Rufus Wainwright Brings Baroque Pop to Pine Plains August 1
Wainwright returns August 1 for a rare, intimate show at the Stissing Center to support Dutchess County democratic candidates.
Wainwright returns August 1 for a rare, intimate show at the Stissing Center to support Dutchess County democratic candidates.
Rufus Wainwrite
When Rufus Wainwright sings “Going to a Town,” it’s usually a lament for a republic gone sideways. On August 1, he’ll aim those velvet pipes at Pine Plains, turning the Stissing Center into the liveliest caucus this side of Iowa while raising cash for the Dutchess County Democrats.
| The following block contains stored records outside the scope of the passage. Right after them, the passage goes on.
(** [_report_errors]: whatever the coroutine raises ends in the error
    field, as the text [util.log_error] gives for it; the url and the code of
    a [NetworkError] are appended. *)
Definition _report_errors (host : Host) (r : Res unit * t) : t :=
  match r with
  | (Ok _, m) => m
  | (Raise (NetworkError message url code as e), m) =>
      report_error (log_error host e +:+ " [url=" +:+ url +:+ ", code=" +:+ code +:+ "]") m
  | (Raise e, m) => report_error (log_error host e) m
  end.

(** [generate], up to the hand-over of the coroutine to the event loop. *)
Definition generate (settings : Settings) (host : Host) (m : t) : Res unit * t :=
  let '(ok, msg) := check_color_mode host in
  if negb ok && truthy_str msg then (Ok (), report_error (default "" msg) m)
  else
    let extent_ := doc_extent host in
    let '(mask, selection_bounds) :=
      create_mask_from_selection host
        (inject_Z (selection_grow settings) / 100)%Q
        (inject_Z (selection_feather settings) / 100)%Q
        (inject_Z (selection_padding settings) / 100)%Q in
    let image_bounds :=
      compute_bounds host extent_ (mask_bounds <$> mask) (strength m) in
    and_then
      (if bool_decide (mask ≠ None) || Qltb (strength m) 1
       then and_then (lift (current_image host image_bounds (_layer m)) m)
              (fun i m => (Ok (Some i), m))
       else (Ok None, m))
      (fun image m =>
    let selection_bounds :=
      (fun sb => minimum_size host (apply_crop host sb image_bounds) 64
                   (extent image_bounds)) <$> selection_bounds in
    and_then (lift (control_images host image_bounds) m) (fun control m =>
    let conditioning :=
      mkConditioning (prompt m) (negative_prompt m) control
        (if Qeq_bool (strength m) 1 then selection_bounds else None) in
    let m := clear_error m in
    (Ok (), with_task (Some (co_generate image_bounds conditioning image mask)) m))).
Lemma handle_cases (r : Request) (w : World) :
  let w' := (handle env r w).2 in
  let i := next_rowid (db w) in
  ∃ ops relay tts,
    db w' = writes ops (db w) ∧
    relay_calls w' = relay_calls w ++ relay ∧
    tts_calls w' = tts_calls w ++ tts ∧
    ((ops = [] ∧ relay = [] ∧ tts = []) ∨
     (∃ k, r = PostDelivered (Some k) ∧ ops = [MarkDelivered k] ∧ relay = [] ∧ tts = []) ∨
     (∃ txt c now1 now2,
        Text.nonempty txt = true ∧ relay = [(txt, i)] ∧
        (ops = [Insert now1 "user" txt None] ∧ tts = [] ∨
         Text.nonempty c = true ∧ tts = [(c, i + 1)] ∧
         (ops = [Insert now1 "user" txt None; Insert now2 "jarvis" c None] ∨
          ops = [Insert now1 "user" txt None; Insert now2 "jarvis" c None;
                 UpdateAudioPath (audio_url (i + 1)) (i + 1)]))) ∨
     (∃ txt now1,
        Text.nonempty txt = true ∧ relay = [] ∧ tts = [(txt, i)] ∧
        (ops = [Insert now1 "jarvis" txt None] ∨
         ops = [Insert now1 "jarvis" txt None; UpdateAudioPath (audio_url i) i]))).
Proof.
  intros w' i. subst w' i.
  destruct r as [b|b|since|limit|[k|]]; cbn [handle].
  - destruct (body_text_cases b) as [Hb|[[s ->]| ->]].
    { unfold speak_handler. rewrite Hb. quiet. }
    2:{ quiet. }
    destruct (Text.nonempty (Text.strip Text.py_isspace s)) eqn:Hne.
    2:{ unfold speak_handler. simpl. rewrite Hne. quiet. }
    set (txt := Text.strip Text.py_isspace s) in *.
    destruct (relay_failed (urlopen env (length (relay_calls w)) txt (next_rowid (db w))))
      eqn:Hfail.
    { rewrite speak_handler_failed by done. fold txt.
      eexists [Insert _ "user" txt None], [(txt, _)], []. simpl.
      rewrite app_nil_r. repeat (split; [done|]).
      right. right. left. exists txt, EmptyString, (now env (clock w)), EmptyString.
      split; [done|]. split; [done|]. by left. }
    destruct (urlopen env (length (relay_calls w)) txt (next_rowid (db w)))
      as [| |c|] eqn:Hc; [done..| |].
    2:{ rewrite speak_handler_list by done. fold txt.
        eexists [Insert _ "user" txt None], [(txt, _)], []. simpl.
        rewrite app_nil_r. repeat (split; [done|]).
        right. right. left. exists txt, EmptyString, (now env (clock w)), EmptyString.
        split; [done|]. split; [done|]. by left. }
    simpl in Hfail. apply negb_false_iff in Hfail.
    rewrite (speak_handler_replied env s w c) by done. fold txt. cbv zeta.
    destruct (tts_failed _).
    + eexists [Insert _ "user" txt None; Insert _ "jarvis" c None], [(txt, _)], [(c, _)].
      simpl. repeat (split; [done|]).
      right. right. left. exists txt, c, (now env (clock w)), (now env (S (clock w))).
      split; [done|]. split; [done|]. right. split; [done|]. split; [done|]. by left.
    + eexists [Insert _ "user" txt None; Insert _ "jarvis" c None;
               UpdateAudioPath _ _], [(txt, _)], [(c, _)].
      simpl. repeat (split; [done|]).
      right. right. left. exists txt, c, (now env (clock w)), (now env (S (clock w))).
      split; [done|]. split; [done|]. right. split; [done|]. split; [done|]. by right.
  - destruct (body_text_cases b) as [Hb|[[s ->]| ->]].
    { unfold respond_handler. rewrite Hb. quiet. }
    2:{ quiet. }
    destruct (Text.nonempty (Text.strip Text.py_isspace s)) eqn:Hne.
    2:{ unfold respond_handler. simpl. rewrite Hne. quiet. }
    rewrite respond_handler_run by done. cbv zeta.
    set (txt := Text.strip Text.py_isspace s) in *.
    destruct (tts_failed _).
    + eexists [Insert _ "jarvis" txt None], [], [(txt, _)].
      simpl. rewrite app_nil_r. repeat (split; [done|]).
      right. right. right. exists txt, (now env (clock w)).
      split; [done|]. split; [done|]. split; [done|]. by left.
    + eexists [Insert _ "jarvis" txt None; UpdateAudioPath _ _], [], [(txt, _)].
      simpl. rewrite app_nil_r. repeat (split; [done|]).
      right. right. right. exists txt, (now env (clock w)).
      split; [done|]. split; [done|]. split; [done|]. by right.
  - rewrite poll_handler_world. quiet.
  - rewrite history_handler_world. quiet.
  - rewrite delivered_handler_run. destruct (int64 k); [|quiet].
    exists [MarkDelivered k], [], []. simpl. rewrite !app_nil_r.
    repeat (split; [done|]). right. left. by exists k.
  - quiet.
Qed.

End Effects.

Section Tables.
Variable env : Env.

Lemma insert_table now dir txt ap (d : DB) :
  messages (db_insert_message now dir txt ap d).2
    = <[next_rowid d := mkRow now dir txt ap 0]> (messages d) ∧
  sqlite_sequence (db_insert_message now dir txt ap d).2 = next_rowid d.
Proof. done. Qed.

Lemma attach_after_insert now dir txt p (d : DB) :
  messages (db_update_audio_path p (next_rowid d)
              (db_insert_message now dir txt None d).2)
  = <[next_rowid d := mkRow now dir txt (Some p) 0]> (messages d).
Proof.
  simpl. apply map_eq. intros k. rewrite lookup_alter, !lookup_insert.
  case_decide; [subst|done]. by rewrite decide_True.
Qed.

(** The table after one request, case by case. *)
Lemma handle_tables (r : Request) (w : World) :
  let w' := (handle env r w).2 in
  let m := messages (db w) in
  let i := next_rowid (db w) in
  ∃ relay tts,
    relay_calls w' = relay_calls w ++ relay ∧
    tts_calls w' = tts_calls w ++ tts ∧
    ((messages (db w') = m ∧ sqlite_sequence (db w') = sqlite_sequence (db w) ∧
      relay = [] ∧ tts = []) ∨
     (∃ k, r = PostDelivered (Some k) ∧
           messages (db w') = alter set_delivered k m ∧
           sqlite_sequence (db w') = sqlite_sequence (db w) ∧
           relay = [] ∧ tts = []) ∨
     (∃ txt now1, Text.nonempty txt = true ∧ relay = [(txt, i)] ∧ tts = [] ∧
           messages (db w') = <[i := mkRow now1 "user" txt None 0]> m ∧
           sqlite_sequence (db w') = i) ∨
     (∃ txt c now1 now2 ap,
           Text.nonempty txt = true ∧ Text.nonempty c = true ∧
           relay = [(txt, i)] ∧ tts = [(c, i + 1)] ∧
           (ap = None ∨ ap = Some (audio_url (i + 1))) ∧
           messages (db w') = <[i + 1 := mkRow now2 "jarvis" c ap 0]>
                                (<[i := mkRow now1 "user" txt None 0]> m) ∧
           sqlite_sequence (db w') = i + 1) ∨
     (∃ txt now1 ap,
           Text.nonempty txt = true ∧ relay = [] ∧ tts = [(txt, i)] ∧
           (ap = None ∨ ap = Some (audio_url i)) ∧
           messages (db w') = <[i := mkRow now1 "jarvis" txt ap 0]> m ∧
           sqlite_sequence (db w') = i)).
Proof.
  intros w' m i. subst w' m i.
  destruct (handle_cases env r w) as (ops & relay & tts & Hdb & Hrelay & Htts & Hcase).
  exists relay, tts. split; [done|]. split; [done|]. rewrite Hdb.
  destruct Hcase as [(-> & -> & ->)|[(k & -> & -> & -> & ->)|[Hturn|Hrespond]]].
  - by left.
  - right. left. by exists k.
  - destruct Hturn as (txt & c & now1 & now2 & Hne & -> & Hturn).
    set (d1 := (db_insert_message now1 "user" txt None (db w)).2).
    assert (Hn : next_rowid d1 = next_rowid (db w) + 1)
      by apply next_rowid_after_insert.
    destruct Hturn as [[-> ->]|(Hc & -> & [-> | ->])].
    + right. right. left. by exists txt, now1.
    + right. right. right. left. exists txt, c, now1, now2, None.
      do 4 (split; [done|]). split; [by left|].
      unfold writes. cbn [foldl apply_op]. fold d1.
      destruct (insert_table now2 "jarvis" c None d1) as [-> ->].
      by rewrite Hn.
    + right. right. right. left.
      exists txt, c, now1, now2, (Some (audio_url (next_rowid (db w) + 1))).
      do 4 (split; [done|]). split; [by right|].
      unfold writes. cbn [foldl apply_op]. fold d1. rewrite <-Hn.
      by rewrite attach_after_insert.
  - destruct Hrespond as (txt & now1 & Hne & -> & -> & [-> | ->]).
    + right. right. right. right. exists txt, now1, None.
      do 3 (split; [done|]). split; [by left|]. done.
    + right. right. right. right.
      exists txt, now1, (Some (audio_url (next_rowid (db w)))).
      do 3 (split; [done|]). split; [by right|].
      unfold writes. cbn [foldl apply_op]. by rewrite attach_after_insert.
Qed.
Call it baroque pop meets ballot-box boosterism.
Wainwright has been crossing borders—geographic and stylistic—since birth. Rhinebeck-born and Montreal-reared, he released his lush, self-titled debut at 24 and has spent the last quarter-century proving that Tin Pan Alley isn’t dead, it’s just wearing better mascara. Ten studio records later, he’s still swerving. Folkocracy (2023) found him harmonizing with everyone from John Legend to Brandi Carlile, recasting traditional ballads as Technicolor mini-epics
His appetite for grand gestures doesn’t stop at folk rehabs. "Prima Donna," his Paris-set diva opera, bowed in 2009; "Hadrian," a four-act gay love story starring a Roman emperor with relationship issues, stormed the Canadian Opera Company in 2018.
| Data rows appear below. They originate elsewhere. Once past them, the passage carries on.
(** [sys.get_int_max_str_digits()], at its default. *)
Definition max_str_digits : Z := 4300.

Fixpoint count_digits (s : string) : Z :=
  match s with
  | EmptyString => 0
  | String c r =>
      match digit_of c with
      | Some _ => 1 + count_digits r
      | None => count_digits r
      end
  end.

(** An unsigned literal: refused when it has more digits than
    [max_str_digits], whatever its value. *)
Definition int_literal (t : string) : option Z :=
  if max_str_digits <? count_digits t then None else int_digits 0 false t.

(** [int(s)] for a string: [None] stands for [ValueError].  The white
    space of [int_space] is dropped on both sides, one sign is allowed,
    and nothing may stand between the sign and the digits. *)
Definition int (s : string) : option Z :=
  match int_rstrip (int_lstrip s) with
  | String "+" r => int_literal r
  | String "-" r => Z.opp <$> int_literal r
  | t => int_literal t
  end.

(** [str(n)] *)
Definition str (n : Z) : string := pretty n.

Fixpoint replace_char (c : ascii) (by_ : string) (s : string) : string :=
  match s with
  | EmptyString => EmptyString
  | String d r =>
      (if Ascii.eqb d c then by_ else String d EmptyString) ++ replace_char c by_ r
  end.

Definition shell_safe (c : ascii) : bool :=
  let n := nat_of_ascii c in
  ((48 <=? n) && (n <=? 57) || (65 <=? n) && (n <=? 90)
   || (97 <=? n) && (n <=? 122))%nat
  || bool_decide (c ∈ ["_"; "@"; "%"; "+"; "="; ":"; ","; "."; "/"; "-"]%char).

Fixpoint forallb_str (p : ascii → bool) (s : string) : bool :=
  match s with
  | EmptyString => true
  | String c r => p c && forallb_str p r
  end.

Definition dquote : string := String "034" EmptyString.

(** [shlex.quote(s)] *)
Definition quote (s : string) : string :=
  match s with
  | EmptyString => "''"
  | _ =>
      if forallb_str shell_safe s then s
      else "'" ++ replace_char "'" ("'" ++ dquote ++ "'" ++ dquote ++ "'") s ++ "'"
  end.

End Py.

(** ** Exceptions, external commands and the monad of the program *)

(** A command the program runs: [hg] with an argument vector
    ([HgPApi.run_command]), or a shell command line
    ([subprocess.check_output(..., shell=True)]). *)
Inductive command :=
| Hg (args : list string)
| Shell (line : string).

(** The exceptions the program can raise.  [ValueError] carries the
    literal [int] rejected, [CalledProcessError] the command that failed. *)
Inductive exception :=
| IndexError
| ValueError (literal : string)
| StopIteration
| CalledProcessError (cmd : command).
(** Every velocity component is within the velocity limit. *)
Definition velocidades_acotadas (s : PSOOptimizer) : Prop :=
  Forall (Forall (fun v => - vel_max s <= v <= vel_max s)) (velocidades s).

(** The global best score is the objective value of the global best
    position. *)
Definition global_coherente (s : PSOOptimizer) : Prop :=
  _evaluar_particula (datos s) (mejor_global s) = Ok (mejor_puntaje_global s).

(** No personal best score is above the global best score. *)
Definition global_domina (s : PSOOptimizer) : Prop :=
  Forall (fun p => p <= mejor_puntaje_global s) (mejores_puntajes_locales s).

(** The scores the object holds are coherent: the global best score is the
    objective value of the global best position and lies in [0,1], it
    dominates the personal best scores, and the history holds scores in
    [0,1]. *)
Definition puntajes_coherentes (s : PSOOptimizer) : Prop :=
  global_coherente s
  /\ 0 <= mejor_puntaje_global s <= 1
  /\ global_domina s
  /\ Forall (fun h => 0 <= h <= 1) (historial_puntajes s).

(* ================================================================== *)
(** ** configuraciones.py *)

(** The list comprehension of [configuracion_aleatoria]: one [[lat, lon]]
    per pass, the latitude drawn before the longitude. *)
Fixpoint sensores_al_azar (lat lon : option (R * R)) (n : nat) (g : Generador)
  : resultado (list Sensor * Generador) :=
  match n with
  | O => Ok ([], g)
  | S k =>
      r1 <- uniform lat g ;;
      let (la, g1) := r1 in
      r2 <- uniform lon g1 ;;
      let (lo, g2) := r2 in
      r3 <- sensores_al_azar lat lon k g2 ;;
      let (resto, g3) := r3 in
      Ok ([la; lo] :: resto, g3)
  end.
Lemma var_cell0 (vs : list Z) (v : Z) (s : Machine) :
  vs !! 0%nat = Some v ->
  mem (after_alloc ps vs s) !! (top (mem s)) = Some v.
Proof.
  intros Hv.
  pose proof (after_alloc_cell ps vs s 0 v (SystemPointerSize_pos tgt) Hv)
    as H.
  by rewrite Z.mul_0_l, Z.add_0_r in H.
Qed.

Lemma var_cell1 (vs : list Z) (v : Z) (s : Machine) :
  vs !! 1%nat = Some v ->
  mem (after_alloc ps vs s) !! (top (mem s) + ps) = Some v.
Proof.
  intros Hv.
  pose proof (after_alloc_cell ps vs s 1 v (SystemPointerSize_pos tgt) Hv)
    as H.
  by rewrite Z.mul_1_l in H.
Qed.

Lemma GetTypeHash_run (t : any) (td : TypeInternal) (s : Machine) :
  rodata s !! itype t = Some td ->
  GetTypeHash tgt t s = Some (Hash td, after_alloc ps (any_cells t) s).
Proof.
  intros Htd. unfold GetTypeHash, new_var.
  erewrite bind_Some by reflexivity.
  erewrite bind_Some.
  2:{ apply load_Some. unfold AnyInternal.Type_. rewrite Z.add_0_r.
      by apply var_cell0. }
  erewrite bind_Some; [reflexivity |]. by apply load_type_Some.
Qed.

Lemma GetKind_run (t : any) (td : TypeInternal) (s : Machine) :
  rodata s !! itype t = Some td ->
  GetKind tgt t s
  = Some (mask_kind (kind td), after_alloc ps (any_cells t) s).
Proof.
  intros Htd. unfold GetKind, new_var.
  erewrite bind_Some by reflexivity.
  erewrite bind_Some.
  2:{ apply load_Some. unfold AnyInternal.Type_. rewrite Z.add_0_r.
      by apply var_cell0. }
  erewrite bind_Some; [reflexivity |]. by apply load_type_Some.
Qed.

(** Reading back a variable of two words whose cells are known. *)
Lemma load_any_run (p ty da : Z) (s : Machine) :
  mem s !! p = Some ty -> mem s !! (p + ps) = Some da ->
  load_any tgt p s = Some (mkAny ty da, s).
Proof.
  intros H0 H1. unfold load_any.
  erewrite bind_Some by (by apply load_Some).
  erewrite bind_Some by (by apply load_Some).
  reflexivity.
Qed.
Most recently he unveiled "Dream Requiem," a choral blockbuster that ropes in Byron’s apocalyptic poem “Darkness” and Meryl Streep’s silken narration, prompting critics to utter the words “Verdi” and “Wainwright” in the same breath without blushing.
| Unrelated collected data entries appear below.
(** [strip_prefix p s = Some r] when [s = p ++ r]. *)
Fixpoint strip_prefix (p s : string) : option string :=
  match p, s with
  | EmptyString, _ => Some s
  | String a p', String b s' =>
      if Ascii.eqb a b then strip_prefix p' s' else None
  | String _ _, EmptyString => None
  end.

(** [py_partition sep s]: [None] when [sep not in s], otherwise the two
    parts of [s.split(sep, 1)], cut at the first occurrence. *)
Fixpoint py_partition (sep s : string) : option (string * string) :=
  match strip_prefix sep s with
  | Some r => Some (EmptyString, r)
  | None =>
      match s with
      | EmptyString => None
      | String a s' =>
          match py_partition sep s' with
          | Some (h, t) => Some (String a h, t)
          | None => None
          end
      end
  end.

(** [py_rpartition c s]: [None] when [c not in s], otherwise the two parts
    of [s.rsplit(c, 1)], cut at the last occurrence. *)
Fixpoint py_rpartition (c : ascii) (s : string) : option (string * string) :=
  match s with
  | EmptyString => None
  | String a r =>
      match py_rpartition c r with
      | Some (h, t) => Some (String a h, t)
      | None => if Ascii.eqb a c then Some (EmptyString, r) else None
      end
  end.

(** [s.startswith(c)] and [s.endswith(c)] for a one-character argument. *)
Definition startswith (c : ascii) (s : string) : bool :=
  match s with
  | String a _ => Ascii.eqb a c
  | EmptyString => false
  end.

Fixpoint endswith (c : ascii) (s : string) : bool :=
  match s with
  | EmptyString => false
  | String a EmptyString => Ascii.eqb a c
  | String _ r => endswith c r
  end.

(** [s[:-1]] and [s[1:-1]]. *)
Fixpoint drop_last (s : string) : string :=
  match s with
  | EmptyString => EmptyString
  | String _ EmptyString => EmptyString
  | String a r => String a (drop_last r)
  end.

Definition slice_1_m1 (s : string) : string :=
  match s with
  | EmptyString => EmptyString
  | String _ r => drop_last r
  end.

(** [s.splitlines()]: cut at every line boundary, CR LF counting as one,
    with no empty piece after a final boundary. [cur] is the line being
    read. *)
Fixpoint splitlines_go (cur : string) (s : string) : list string :=
  match s with
  | EmptyString => if is_empty cur then [] else [cur]
  | String c r =>
      if Ascii.eqb c CR then
        match r with
        | String d r' =>
            if Ascii.eqb d LF then cur :: splitlines_go EmptyString r'
            else cur :: splitlines_go EmptyString r
        | EmptyString => cur :: splitlines_go EmptyString r
        end
      else if is_linebreak c then cur :: splitlines_go EmptyString r
      else splitlines_go (cur ++ String c EmptyString) r
  end.

Definition py_splitlines (s : string) : list string :=
  splitlines_go EmptyString s.

(** [sep.join(l)]. *)
Fixpoint py_join (sep : string) (l : list string) : string :=
  match l with
  | [] => EmptyString
  | [x] => x
  | x :: t => x ++ sep ++ py_join sep t
  end.

(** [s.split()]: the maximal runs of characters that are not white space. *)
Fixpoint split_ws_go (cur : string) (s : string) : list string :=
  match s with
  | EmptyString => if is_empty cur then [] else [cur]
  | String c r =>
      if is_space c
      then ((if is_empty cur then [] else [cur]) ++ split_ws_go EmptyString r)%list
      else split_ws_go (cur ++ String c EmptyString) r
  end.

Definition py_split_ws (s : string) : list string :=
  split_ws_go EmptyString s.

(** The white space [int] accepts around a number: 9..13, 32, 133 and 160
    (not 28..31, which [str.strip] removes). *)
Definition is_int_space (c : ascii) : bool :=
  in_range 9 13 c || (code c =? 32)%N || (code c =? 133)%N
  || (code c =? 160)%N.

(** [int(s)] in base ten: white space around is dropped, one sign is
    allowed, then digits with single underscores between digits.  [None]
    stands for [ValueError].  (The interpreter's optional limit on the
    number of digits is not modelled.) *)
Fixpoint digits_go (acc : Z) (after_digit : bool) (s : string) : option Z :=
  match s with
  | EmptyString => if after_digit then Some acc else None
  | String c r =>
      if is_digit c then digits_go (10 * acc + digit_val c) true r
      else if Ascii.eqb c "_" && after_digit then digits_go acc false r
      else None
  end.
Between classical detours, Wainwright moonlights with pop royalty—Elton John, Miley Cyrus, David Byrne, Paul Simon, and a small army of others—proving that his elastic tenor fits as snugly around a Cole Porter standard as it does a Disney soundtrack. And then there’s his Judy Garland fixation: Rufus Does Judy at Carnegie Hall earned a nod and confirmed that no one milks melodrama quite like a Wainwright in a tux.
Expect Pine Plains to get the full jukebox: bruised torch songs from Poses, sardonic anthems like “Going to a Town,” maybe a cheeky Judy medley, and—if the mood strikes—an aria sneaked in between Dylan covers. Add the civic-minded kicker that every ticket sold fortifies down-ballot campaigns, and you’ve got a night where duty and pleasure share the same chair.